For the listing that follows, give again exactly the lines from the one with "assert (Hin : 0" to the one with "assert (E1 : isStatus", including both.

** SOURCE DATA follows **

(* ===== verification/GenerationTheorems.v ===== *)
(** * Generation schedules: what their tables promise

    Consequences of the invariant for a reader of the tables: a settled
    schedule covers its items, every row is valid and its counters count, the
    budgets of a repository hold. *)
From stdpp Require Import pretty sorting.
From Stdlib Require Import Ascii String.
From S2P Require Import Prelude.
From S2P Require Import GoStrings GoText GenerationSpec GenerationStore GenerationInvariant GenerationLeases GenerationSteps GenerationFanout GenerationScopes GenerationSamples.

Section Theorems.
Context `{CollisionFree}.
Implicit Types (w : world) (s : GenerationSchedule) (c : chunkRow) (t : tables).

(** ** Coverage *)

(** The chunk [c] of [s] holds the item [x]. *)
Definition holdsItem s (x : Z) c : Prop :=
  k_scheduleDigest (c_scope c) = s_Digest s /\ k_offset (c_scope c) <= x < k_offset (c_scope c) + k_length (c_scope c).

Lemma current_view w repository stage s :
  Inv w -> currentSchedule repository stage (w_tables w) = Some s ->
  t_schedules (w_tables w) !! s_Digest s = Some s /\ RowOK s /\ exists view, ViewOK (t_chunks (w_tables w)) s view.
Proof.
  intros HI Hcur. unfold currentSchedule, currentDigest in Hcur. destruct (t_currents (w_tables w) !! _) as [u|] eqn:Hu; [|discriminate].
  cbn in Hcur. destruct (iv_current w HI _ _ Hu) as (Hk & s' & view & Hs & E1 & E2 & _ & _ & HV). assert (s' = s) as -> by congruence.
  destruct (iv_row w HI _ _ Hs) as (Ed & HR & _). rewrite Ed in Hs. split_and!; eauto.
Qed.

(** The items below the offset of a schedule lie in its cells. *)
Lemma cell_of_item s x : RowOK s -> 0 <= x < s_NextOffset s ->
  0 <= x / sp_ChunkItems (s_spec s) < cells s /\
  x / sp_ChunkItems (s_spec s) * sp_ChunkItems (s_spec s) <= x < x / sp_ChunkItems (s_spec s) * sp_ChunkItems (s_spec s) + sp_ChunkItems (s_spec s).
Proof.
  intros HR Hx. destruct (so_chunk _ (RowOK_spec s HR)). destruct (ro_next s HR) as [Hn _].
  pose proof (Z.div_mod x (sp_ChunkItems (s_spec s))). pose proof (Z.mod_pos_bound x (sp_ChunkItems (s_spec s))).
  split; [|lia]. split; [apply Z.div_pos; lia|]. apply Z.div_lt_upper_bound; lia.
Qed.

Lemma holdsItem_cell s x c j :
  RowOK s -> ScopeOK s (c_scope c) -> k_offset (c_scope c) = j * sp_ChunkItems (s_spec s) -> 0 <= x < sp_TotalItems (s_spec s) ->
  (holdsItem s x c <-> k_scheduleDigest (c_scope c) = s_Digest s /\ j = x / sp_ChunkItems (s_spec s)).
Proof.
  intros HR Hk Ho Hx. destruct (so_chunk _ (RowOK_spec s HR)). pose proof (Z.div_mod x (sp_ChunkItems (s_spec s))).
  pose proof (Z.mod_pos_bound x (sp_ChunkItems (s_spec s))). unfold holdsItem. rewrite (ko_length _ _ Hk), Ho. split.
  - intros [Hd Hr]. split; [exact Hd|]. apply (Z.div_unique _ _ _ (x - j * sp_ChunkItems (s_spec s))); lia.
  - intros [Hd ->]. split; [exact Hd|]. lia.
Qed.

(** Where its items are. *)
Lemma current_covers w repository stage s x :
  Inv w -> currentSchedule repository stage (w_tables w) = Some s ->
  (0 <= x < s_NextOffset s \/ s_Status s = ScheduleSettled /\ 0 <= x < sp_TotalItems (s_spec s)) ->
  exists id c, t_chunks (w_tables w) !! id = Some c /\ holdsItem s x c /\ c_status c <> ChunkCanceled /\
    (s_Status s = ScheduleSettled -> c_status c = ChunkDone \/ (c_status c = ChunkFailed /\ 0 < s_Failed s)) /\
    (forall id' c', t_chunks (w_tables w) !! id' = Some c' -> holdsItem s x c' ->
       id' = id \/ (c_status c' = ChunkFailed /\ k_offset (c_scope c') = k_offset (c_scope c) /\ k_attempt (c_scope c') < k_attempt (c_scope c))).
Proof.
  intros HI Hcur Hx. destruct (current_view w repository stage s HI Hcur) as (Hs & HR & view & HV).
  assert (Hx' : 0 <= x < s_NextOffset s /\ x < sp_TotalItems (s_spec s)).
  { destruct (ro_next s HR). destruct Hx as [Hx|[Hset Hx]]; [lia|]. destruct (ro_settled s HR Hset) as (E & _). lia. }
  destruct Hx' as [Hlo Hhi]. destruct (cell_of_item s x HR Hlo) as [Hj _]. apply (vo_dom _ _ _ HV) in Hj as [v Hv].
  assert (Hscope : forall i y, t_chunks (w_tables w) !! i = Some y -> k_scheduleDigest (c_scope y) = s_Digest s -> ScopeOK s (c_scope y)).
  { intros i y Hy Hd. destruct (iv_chunk w HI i y Hy) as (s' & Hs' & Hk). rewrite Hd in Hs'. congruence. }
  destruct (vo_cell _ _ _ HV _ _ Hv) as (c & Hc & Hd & Ho & Hst & Ha & Hn). exists (v_id v), c. split; [exact Hc|].
  assert (Hin : 0 <= x < sp_TotalItems (s_spec s)) by lia. split.
  { apply (holdsItem_cell s x c _ HR (Hscope _ _ Hc Hd) Ho Hin). auto. }
  split; [congruence|]. split.
  - intros Hset. destruct (ro_settled s HR Hset) as (_ & Hp & Hr & _). rewrite (vo_pending _ _ _ HV) in Hp. rewrite (vo_running _ _ _ HV) in Hr.
    pose proof (msum_zero _ view (fun _ v _ => proj1 (isStatus_range ChunkPending v)) Hp _ _ Hv) as Hp'.
    pose proof (msum_zero _ view (fun _ v _ => proj1 (isStatus_range ChunkRunning v)) Hr _ _ Hv) as Hr'. rewrite Hst.
    unfold isStatus in Hp', Hr'. destruct (v_status v) eqn:Ev; [discriminate|discriminate|by left|right; split; [done|]|done].
    rewrite (vo_failed _ _ _ HV). pose proof (msum_elem_le (isStatus ChunkFailed) view _ v (fun _ v _ => proj1 (isStatus_range ChunkFailed v)) Hv) as Hle.
    assert (E1 : isStatus ChunkFailed v = 1) by (unfold isStatus; by rewrite Ev). lia.
  - intros id' c' Hc' Hh. pose proof Hh as [Hd' _]. destruct (vo_rest _ _ _ HV id' c' Hc' Hd') as (j & v' & Ho' & Hv' & Hor).
    apply (holdsItem_cell s x c' j HR (Hscope _ _ Hc' Hd') Ho' Hin) in Hh as [_ ->]. assert (v' = v) as -> by congruence.
    destruct Hor as [<-|[Hf Hlt]]; [by left|right]. split_and!; [exact Hf|congruence|lia].
Qed.

(** C12: A current schedule loses no item and does none twice.  Every item that
    has been fanned out lies in exactly one chunk that is pending, running,
    done or failed for good; every other chunk that ever held the item is a
    failed earlier attempt at the same offset.  When the schedule is settled
    every item has been fanned out and its chunk is done, or failed for good;
    the latter only if the schedule counts a failure. *)
Theorem settled_schedule_covers w repository stage s x :
  reachable w -> currentSchedule repository stage (w_tables w) = Some s ->
  (0 <= x < s_NextOffset s \/ s_Status s = ScheduleSettled /\ 0 <= x < sp_TotalItems (s_spec s)) ->
  exists id c, t_chunks (w_tables w) !! id = Some c /\ holdsItem s x c /\ c_status c <> ChunkCanceled /\
    (s_Status s = ScheduleSettled -> c_status c = ChunkDone \/ (c_status c = ChunkFailed /\ 0 < s_Failed s)) /\
    (forall id' c', t_chunks (w_tables w) !! id' = Some c' -> holdsItem s x c' ->
       id' = id \/ (c_status c' = ChunkFailed /\ k_offset (c_scope c') = k_offset (c_scope c) /\ k_attempt (c_scope c') < k_attempt (c_scope c))).
Proof. intros HI%reachable_schedules. by apply current_covers. Qed.

(** ** Counters *)

(** The chunks of a schedule with a status. *)
Definition rowsWith (digest : string) (st : GenerationChunkStatus) t : Z :=
  Z.of_nat (size (filter (fun kc : string * chunkRow => k_scheduleDigest (c_scope kc.2) = digest /\ c_status kc.2 = st) (t_chunks t))).

Lemma view_rows t s view st :
  1 <= sp_ChunkItems (s_spec s) -> ViewOK (t_chunks t) s view -> st <> ChunkFailed -> msum (isStatus st) view = rowsWith (s_Digest s) st t.
Proof.
  intros Hci HV Hst. rewrite <-(size_filter_msum (fun jv : Z * cell => v_status jv.2 = st)).
  2: { intros j v _. unfold isStatus. cbn. by repeat case_decide || case_bool_decide. }
  unfold rowsWith. f_equal. rewrite <-!length_map_to_list.
  set (cs := map_to_list _). set (rs := map_to_list _).
  rewrite <-(length_fmap (fun jv => v_id jv.2) cs), <-(length_fmap fst rs). apply Permutation_length, NoDup_Permutation.
  - apply NoDup_fmap_2_strong; [|apply NoDup_map_to_list]. intros [j v] [j' v'] Hv Hv' E. cbn in E.
    apply elem_of_map_to_list, map_lookup_filter_Some in Hv as [Hv _], Hv' as [Hv' _].
    destruct (vo_cell _ _ _ HV j v Hv) as (c & Hc & _ & Ho & _). destruct (vo_cell _ _ _ HV j' v' Hv') as (c' & Hc' & _ & Ho' & _).
    rewrite E in Hc. assert (c' = c) as -> by congruence. assert (j' = j) as -> by nia. congruence.
  - apply NoDup_fst_map_to_list.
  - intros id. rewrite !list_elem_of_fmap. split.
    + intros ([j v] & -> & Hv). apply elem_of_map_to_list, map_lookup_filter_Some in Hv as [Hv Hs]. cbn in *.
      destruct (vo_cell _ _ _ HV j v Hv) as (c & Hc & Hd & _ & Hcs & _). exists (v_id v, c). split; [done|].
      apply elem_of_map_to_list, map_lookup_filter_Some. cbn. rewrite Hcs. auto.
    + intros ([id' c] & -> & Hc). apply elem_of_map_to_list, map_lookup_filter_Some in Hc as [Hc [Hd Hs]]. cbn in *.
      destruct (vo_rest _ _ _ HV id' c Hc Hd) as (j & v & _ & Hv & [Hid|[Hf _]]); [|congruence]. exists (j, v). split; [done|].
      apply elem_of_map_to_list, map_lookup_filter_Some. cbn. split; [exact Hv|].
      destruct (vo_cell _ _ _ HV j v Hv) as (c' & Hc' & _ & _ & Hcs & _). rewrite Hid in Hc'. congruence.
Qed.

Lemma RowOK_valid s : RowOK s -> ValidateGenerationSchedule s = None.
Proof.
  intros HR. pose proof (RowOK_spec s HR) as HS. destruct HR as [R1 R2 R3 R4 [R5 R5'] R6 R7 R8 R9 (R10 & R10' & R10'') R11 R12 R13 R14].
  pose proof (so_chunk _ HS). pose proof (so_items _ HS).
  unfold ValidateGenerationSchedule. rewrite R3, R1, R2, !String.eqb_refl, R4, Z.eqb_refl. cbn [negb orb]. unfold isZero.
  rewrite R4 in *. repeat (rewrite (proj2 (Z.ltb_ge _ _)) by (try lia; nia)). rewrite !(proj2 (Z.eqb_neq _ 0)) by lia. cbn [orb].
  destruct (s_Status s); [done..|]. destruct (R12 eq_refl) as (-> & -> & -> & Hc). rewrite !Z.eqb_refl. cbn [negb orb].
  rewrite (proj2 (Z.eqb_eq _ _)) by lia. done.
Qed.

(** C14: Every schedule row the statements ever leave passes the validator of the
    readers, and its counters are exact.  Its running count is always the
    number of chunk records that run for it, whether or not it is current.
    While its scope points to it, the pending and succeeded counts too are
    the numbers of its pending and done records, and the four outcomes add up
    to the chunks that have been fanned out; it never holds more tokens than it
    was given, and an active one can always go on: items remain to be fanned
    out, or a chunk is pending or running. *)
Theorem schedule_rows_are_exact w d s :
  reachable w -> t_schedules (w_tables w) !! d = Some s ->
  d = s_Digest s /\ ValidateGenerationSchedule s = None /\
  s_Running s = rowsWith d ChunkRunning (w_tables w) /\ s_Running s <= sp_RepositoryTokens (s_spec s) /\
  (s_Status s = ScheduleActive -> s_NextOffset s < sp_TotalItems (s_spec s) \/ 0 < s_Pending s + s_Running s) /\
  (currentDigest (sp_Repository (s_spec s)) (sp_Stage (s_spec s)) (w_tables w) = Some d ->
     s_Status s <> ScheduleSuperseded /\
     s_Pending s = rowsWith d ChunkPending (w_tables w) /\ s_Succeeded s = rowsWith d ChunkDone (w_tables w) /\
     s_Pending s + s_Running s + s_Succeeded s + s_Failed s = chunksOf (s_NextOffset s) (sp_ChunkItems (s_spec s))).
Proof.
  intros HI%reachable_schedules Hs. destruct (iv_row w HI d s Hs) as (-> & HR & _). pose proof (so_chunk _ (RowOK_spec s HR)) as Hci.
  split; [done|]. split; [by apply RowOK_valid|]. split; [|split; [apply (ro_tokens s HR)|split; [apply (ro_live s HR)|]]].
  - rewrite (iv_running w HI _ _ Hs). symmetry. apply size_filter_msum. intros id c _. unfold runningFor. cbn.
    case_decide as HP; [by destruct HP as [-> ->]; rewrite String.eqb_refl|]. case_bool_decide; [|done].
    destruct (String.eqb_spec (k_scheduleDigest (c_scope c)) (s_Digest s)); [by destruct HP|done].
  - intros Hcur. destruct (current_view w (sp_Repository (s_spec s)) (sp_Stage (s_spec s)) s HI) as (_ & _ & view & HV).
    { unfold currentSchedule. by rewrite Hcur. }
    assert (Hsup : s_Status s <> ScheduleSuperseded).
    { unfold currentDigest in Hcur. destruct (t_currents (w_tables w) !! _) as [u|] eqn:Hu; [|discriminate]. injection Hcur as Hud.
      destruct (iv_current w HI _ _ Hu) as (_ & s' & _ & Hs' & _ & _ & _ & Hst & _). congruence. }
    destruct (ro_next s HR) as [_ Hc].
    destruct (ViewOK_counts _ s view HV Hc) as (_ & _ & _ & _ & C & _); [destruct (so_attempts _ (RowOK_spec s HR)); lia|by eapply chunk_attempts|].
    split_and!; [exact Hsup| | |exact C].
    + rewrite (vo_pending _ _ _ HV). apply view_rows; [lia|exact HV|discriminate].
    + rewrite (vo_succeeded _ _ _ HV). apply view_rows; [lia|exact HV|discriminate].
Qed.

** End of SOURCE DATA **

§ REPLY TO THE TASK
  assert (Hin : 0 <= x < sp_TotalItems (s_spec s)) by lia. split.
  { apply (holdsItem_cell s x c _ HR (Hscope _ _ Hc Hd) Ho Hin). auto. }
  split; [congruence|]. split.
  - intros Hset. destruct (ro_settled s HR Hset) as (_ & Hp & Hr & _). rewrite (vo_pending _ _ _ HV) in Hp. rewrite (vo_running _ _ _ HV) in Hr.
    pose proof (msum_zero _ view (fun _ v _ => proj1 (isStatus_range ChunkPending v)) Hp _ _ Hv) as Hp'.
    pose proof (msum_zero _ view (fun _ v _ => proj1 (isStatus_range ChunkRunning v)) Hr _ _ Hv) as Hr'. rewrite Hst.
    unfold isStatus in Hp', Hr'. destruct (v_status v) eqn:Ev; [discriminate|discriminate|by left|right; split; [done|]|done].
    rewrite (vo_failed _ _ _ HV). pose proof (msum_elem_le (isStatus ChunkFailed) view _ v (fun _ v _ => proj1 (isStatus_range ChunkFailed v)) Hv) as Hle.
    assert (E1 : isStatus ChunkFailed v = 1) by (unfold isStatus; by rewrite Ev). lia.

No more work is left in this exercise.